The pope’s comment came at the end of Francis’ six-day trip to Mexico. There he celebrated Mass with 300,000 faithful in attendance near the Mexican-U.S. border. He used the occasion to decry the “human tragedy” of worldwide migrations of people fleeing violence, war and the effects of climate change. The pope’s analysis, of course, conflicts with Mr. Trump’s who sees immigrants as rapists, drug-dealers, and terrorists.
Francis’ comments drew a quick response from The Donald. He called the pope’s charges outrageous and accused him of being a pawn of the Mexican government.
While Francis’ words were surprising and the response predictable, both provide occasion for a Pentecost reflection on what it means to be a baptized and confirmed Christian in a world awash with refugees from U.S. bombings and the effects of neo-liberal overconsumption.
That’s because the emphasis in today’s readings is precisely on internationalism. The Kingdom of God, the readings tell us, has no borders. It is open to everyone regardless of nationality, race, occupation or gender. Moreover, the Kingdom of God is a matter of this world – of the Body of Christ. It is not about some disembodied reality up in the sky.
That twofold message starts with today’s opening reading from the Acts of the Apostles with all those strange identity references that readers usually stumble over.
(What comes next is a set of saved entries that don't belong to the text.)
(** C29. A packet split into frames by the framer and fed in order to a reassembler, each frame at most the
    timeout after the one before, is put together again: every frame but the last is IN_PROGRESS, the last is
    COMPLETE, and the buffer holds the packet.  It does not matter what the reassembler was doing before, nor
    how long the packet is (the 7-bit sequence wraps), as long as the buffer has room for it; on CAN FD the
    padding of the last frame may even reach past the buffer. *)
Theorem packet_round_trip packet (times : list Z) s :
  is_packet packet -> (length packet <= length (buffer_ s))%nat ->
  length times = GetFrameCount (format_ s) (length packet) ->
  (forall t ts, times = t :: ts -> paced (timeout_ms_ s) t ts) ->
  let o := accept_all (zip times (frames_of (format_ s) packet)) s in
  o.2 = success (GetFrameCount (format_ s) (length packet)) /\ received o.1 = packet.
Proof.
  intros [Hsize Hne]%is_packet_size Hroom Hlen Hp. pose proof (frames_of_framing (format_ s) packet) as Hfr.
  assert (0 < GetFrameCount (format_ s) (length packet))%nat as Hpos.
  { apply frame_count_iff. simpl. destruct packet; [done|simpl; lia]. }
  destruct Hfr as [Hcount Hframes]. rewrite <- Hcount in Hlen.
  destruct times as [|t ts]; [simpl in Hlen; lia|].
  destruct (frames_of (format_ s) packet) as [|f fs] eqn:Ef; [simpl in Hcount; lia|].
  cbn [zip zip_with]. simpl in Hlen.
  destruct (accept_framing packet t f (zip ts fs) s) as [H1 H2]; try done.
  - rewrite snd_zip by lia. by split.
  - rewrite fst_zip by lia. by apply Hp.
  - split; [|done]. rewrite <- Hcount. simpl. rewrite <- (length_fmap snd (zip ts fs)), snd_zip in H1 by lia. exact H1.
Qed.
Jews, we are told who were present on that first Pentecost were “Parthians, Medes, and Elamites, inhabitants of Mesopotamia, Judea and Cappadocia, Pontus and Asia, Phrygia and Pamphylia, Egypt and the districts of Libya near Cyrene, as well as travelers from Rome, both Jews and converts to Judaism, Cretans and Arabs.”
Then in today’s second reading, Paul goes even further. God’s Kingdom, he says, isn’t just for Jews. In fact in God’s eyes national distinctions, economic status, and gender identity have been erased for those who accept the Gift of God’s Spirit. Paul writes: “For in one Spirit we were all baptized into one body, whether Jews or Greeks, slaves or free persons, and we were all given to drink of one Spirit.” Elsewhere (Galatians 3:28) he puts it even more directly: “There is neither Jew nor Gentile, neither slave nor free, nor is there male and female, for you are all one in Christ Jesus.”
Paul’s message was a consistent theme in the life of Jesus. He healed and forgave, loved and taught Jews, Gentiles, Samaritans, street walkers, lepers, tax collectors, and even on occasion members of the Roman occupying forces.
Notice too Paul’s words about “body” insert the reception of Jesus’ Spirit into the earthly realm of real life and politics. True, Paul speaks of “spiritual gifts,” but he even more emphatically insists that those gifts must be “manifest” in “service” meant to “benefit” others. We are members of Christ’s “Body,” Paul tells us. That is, we are all somehow living “in Christ” – in God, we might say. The question is, do we recognize that reality or not?
In today’s Gospel, Jesus reminds us more specifically where in the world we encounter his embodied spirit. It happens first of all in the community of peacemakers. Jesus’ first words after his resurrection are about peace. “Peace be with you,” he says. Then he immediately shows his pierced hands and side to his friends. In doing so he seems to remind his followers that he will forever be found in the victims of war and imperialism. That includes refugees from imperialist wars and excess consumption as well as in victims of torture and capital punishment like Jesus himself.
Is such understanding of Pentecost too political? Donald Trump might think so. Pope Francis does not. Francis himself has pointed out that Aristotle was correct in saying that human beings are political animals. So to be branded “political” is to have one’s humanity recognized. The pope said he is proud to be branded political.
So would-be followers of Jesus are presented with a choice on this particular Pentecost. Are we to follow Pope Francis or Donald Trump? The choice is ours.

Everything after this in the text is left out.